They have a variety of languages available, but this example uses the English-Spanish dataset.

### Download and prepare the dataset 📥🗂️

For convenience, a copy of this dataset is hosted on Google Cloud, but you can also download your own copy. After downloading the dataset, here are the steps you need to take to prepare the data:

1. Add a *start* and *end* token to each sentence. 🚩🏁
2. Clean the sentences by removing special characters. 🧹
3. Create a word index and reverse word index (dictionaries mapping from word → id and id → word). 🔢🔄
4. Pad each sentence to a maximum length. 📏

In [None]:
# Download the Spanish-English translation dataset as a zip file.
import pathlib

# Use TensorFlow utility to download and extract the dataset.
path_to_zip = tf.keras.utils.get_file(
    'spa-eng.zip',  # Name of the file to download.
    origin='http://storage.googleapis.com/download.tensorflow.org/data/spa-eng.zip',  # URL of the dataset.
    extract=True  # Automatically extract the zip file after downloading.
)

# Construct the path to the extracted text file containing sentence pairs.
path_to_file = pathlib.Path(path_to_zip).parent/'spa-eng_extracted/spa-eng/spa.txt'

To take a look of the data, we will call the cat command and display the first 10 lines.

In [None]:
!cat {path_to_file} | head -n 10

In [None]:
def load_data(path:pathlib.Path):
  """This function purpose is to load the dataset from a text file and split it into target and context, which means having a word and it's corresponding translation."""
  # Read the entire text file as a string using UTF-8 encoding
  text = path.read_text(encoding='utf-8')

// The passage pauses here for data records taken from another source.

(** The reader the constructor returns: [nlocs_] is the number of owned
    indices; these are below [nfvlen_], belong to the rank of the reader
    and go up strictly; and with a reference date in the file there is one
    date and one time for each of them, without it there is none. *)
Theorem reader_invariants (be : Backend) (u : Indeterminate) (FileName : string)
    (bgn end_ : DateTime) (comm : Comm) (Nlocs Nobs Nrecs Nvars : nat) (io : NetcdfIO) :
  NetcdfIO_new be u FileName "r" bgn end_ comm Nlocs Nobs Nrecs Nvars = Returned io ->
  nlocs io = List.length (dist_index (dist_ io))
  /\ (nlocs io <= nfvlen_ io)%nat
  /\ StronglySorted lt (dist_index (dist_ io))
  /\ (forall i, In i (dist_index (dist_ io)) ->
                (i < nfvlen_ io)%nat
                /\ Nat.modulo i (comm_size comm) = comm_rank comm)
  /\ (nc_date_time (ncid_ io) <> None ->
      List.length (date_ io) = nlocs io /\ List.length (time_ io) = nlocs io)
  /\ (nc_date_time (ncid_ io) = None -> date_ io = [] /\ time_ io = []).
Proof.
  intros Hnew. apply reader_state in Hnew.
  destruct Hnew as (f & _ & Hf & _ & Hnl & Hcase).
  unfold nlocs. rewrite Hnl, Hf. unfold dist_size. fold (dist_index (dist_ io)).
  assert (Hidx : exists p, dist_index (dist_ io) = filter p (seq 0 (nfvlen_ io))
                           /\ forall i, p i = true ->
                                Nat.modulo i (comm_size comm) = comm_rank comm).
  { destruct (nc_date_time f).
    - destruct Hcase as (datetime & _ & Hidx & _).
      exists (fun i => Nat.eqb (Nat.modulo i (comm_size comm)) (comm_rank comm)
                       && retained bgn end_ datetime i).
      split.
      + rewrite Hidx. unfold roundrobin_distribution, dist_index. simpl.
        apply filter_filter.
      + intros i Hi. apply andb_true_iff in Hi. now apply Nat.eqb_eq.
    - destruct Hcase as (Hd & _). rewrite Hd.
      exists (fun i => Nat.eqb (Nat.modulo i (comm_size comm)) (comm_rank comm)).
      split; [reflexivity |]. intros i Hi. now apply Nat.eqb_eq. }
  destruct Hidx as (p & Hidx & Hp).
  split; [reflexivity |]. split; [| split; [| split; [| split]]].
  - rewrite Hidx. apply filter_length_le_seq.
  - rewrite Hidx. apply filter_seq_sorted.
  - intros i Hi. rewrite Hidx in Hi. apply filter_In in Hi. destruct Hi as [Hi Hpi].
    apply in_seq in Hi. split; [lia | now apply Hp].
  - intros Hat. destruct (nc_date_time f); [| contradiction].
    destruct Hcase as (datetime & _ & _ & Hd & Ht).
    rewrite Hd, Ht, !length_map. auto.
  - intros Hat. rewrite Hat in Hcase. tauto.
Qed.

(** In the time-filter scenario one of five locations is owned, with one
    date and one time. *)
Lemma reader_invariants_witness :
  nlocs Sample.window_io = 1%nat
  /\ (nlocs Sample.window_io <= 5)%nat
  /\ List.length (date_ Sample.window_io) = 1%nat.
Proof.
  destruct (reader_invariants (Sample.serve Sample.window_file) Sample.u0 "obs.nc"
              Sample.t0000 Sample.t0030 Sample.one_rank 0 0 0 0 Sample.window_io
              window_io_constructed) as (Hn & Hle & _ & _ & Hdt & _).
  split; [exact Hn | split; [exact Hle |]].
  exact (proj1 (Hdt ltac:(discriminate))).
Defined.

(** ** Files without the reference date, or without the time variable *)

(** In a file without the attribute [date_time] no location is filtered and
    no date or time is stored; reading a variable whose name begins with
    "date" or "time" then fails its assertion, unless the reader owns no
    location, in which case the array of the caller is returned as it is. *)
Theorem no_reference_date (be : Backend) (u : Indeterminate) (FileName : string)
    (bgn end_ : DateTime) (comm : Comm) (Nlocs Nobs Nrecs Nvars : nat) (io : NetcdfIO) :
  NetcdfIO_new be u FileName "r" bgn end_ comm Nlocs Nobs Nrecs Nvars = Returned io ->
  nc_date_time (ncid_ io) = None ->
  dist_ io = roundrobin_distribution comm (nfvlen_ io) None
  /\ date_ io = [] /\ time_ io = []
  /\ forall fmiss VarName VarData,
       (starts_with "date" VarName = true ->
        ReadVar_any fmiss io VarName VarData
        = if Nat.eqb (nlocs io) 0 then Returned VarData
          else Raised (AssertionFailed "date_.size() == dist_->size()"))
       /\ (starts_with "time" VarName = true ->
           ReadVar_any fmiss io VarName VarData
           = if Nat.eqb (nlocs io) 0 then Returned VarData
             else Raised (AssertionFailed "time_.size() == dist_->size()")).
Proof.
  intros Hnew Hat. apply reader_state in Hnew.
  destruct Hnew as (f & _ & Hf & _ & Hnl & Hcase).
  rewrite Hf in Hat. rewrite Hat in Hcase. destruct Hcase as (Hd & Hdate & Htime).
  split; [assumption |]. split; [assumption |]. split; [assumption |].
  intros fmiss VarName VarData. unfold nlocs. rewrite Hnl.
  split; intros Hname; unfold ReadVar_any.
  - rewrite Hname, Hdate. simpl.
    destruct (dist_size (dist_ io)); reflexivity.
  - rewrite (starts_with_time_not_date VarName Hname), Hname, Htime. simpl.
    destruct (dist_size (dist_ io)); reflexivity.
Qed.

  # Split the text into lines
  lines = text.splitlines()
  # Split each line into a pair (target, context) using tab as the separator
  pairs = [line.split('\t') for line in lines]

  # Extract the context sentences (Spanish) from each pair
  context = np.array([context for target, context in pairs])
  # Extract the target sentences (English) from each pair
  target = np.array([target for target, context in pairs])

  # Return the target and context arrays
  return target, context

In [None]:
# Load the data from the specified file path.
# The load_data function reads the file, splits each line into English (target) and Spanish (context) sentence pairs,
# and returns them as numpy arrays.
target_raw, context_raw = load_data(path_to_file)

print(context_raw[-1])

In [None]:
print(target_raw[-1])

### Create a tf.data dataset 📦

From these arrays of strings you can create a `tf.data.Dataset` of strings that shuffles and batches them efficiently: 🎲📦

In [None]:
# Set the buffer size for shuffling to the total number of context sentences
BUFFER_SIZE = len(context_raw)
# Set the batch size for training and validation
BATCH_SIZE = 64

# Randomly assign each example to the training set (80%) or validation set (20%)
is_train = np.random.uniform(size=(len(target_raw),)) < 0.8

# Create the training dataset:
# - Select context and target sentences assigned to training
# - Shuffle the dataset
# - Batch the dataset
train_raw = (
    tf.data.Dataset
    .from_tensor_slices((context_raw[is_train], target_raw[is_train]))
    .shuffle(BUFFER_SIZE)
    .batch(BATCH_SIZE))

# Create the validation dataset:
# - Select context and target sentences not assigned to training
# - Shuffle the dataset
# - Batch the dataset
val_raw = (
    tf.data.Dataset
    .from_tensor_slices((context_raw[~is_train], target_raw[~is_train]))
    .shuffle(BUFFER_SIZE)
    .batch(BATCH_SIZE))

In [None]:
# Iterate over one batch from the training dataset
for example_context_strings, example_target_strings in train_raw.take(1):
  # Print the first 5 context (Spanish) sentences in the batch
  print(example_context_strings[:5])
  print()
  # Print the first 5 target (English) sentences in the batch
  print(example_target_strings[:5])
  break  # Exit after processing the first batch

### Text preprocessing

One of the goals of this tutorial is to build a model that can be exported as a `tf.saved_model`. To make that exported model useful it should take `tf.string` inputs, and return `tf.string` outputs: All the text processing happens inside the model. Mainly using a `layers.TextVectorization` layer. 🏗️🔤✨

#### Standardization

The model is dealing with multilingual text with a limited vocabulary. So it will be important to standardize the input text. 🌐🔤

The first step is Unicode normalization to split accented characters and replace compatibility characters with their ASCII equivalents. 🧹

The `tensorflow_text` package contains a unicode normalize operation:

In [None]:
# Define a sample Spanish sentence as a TensorFlow constant
example_text = tf.constant('¿Todavía está en casa?')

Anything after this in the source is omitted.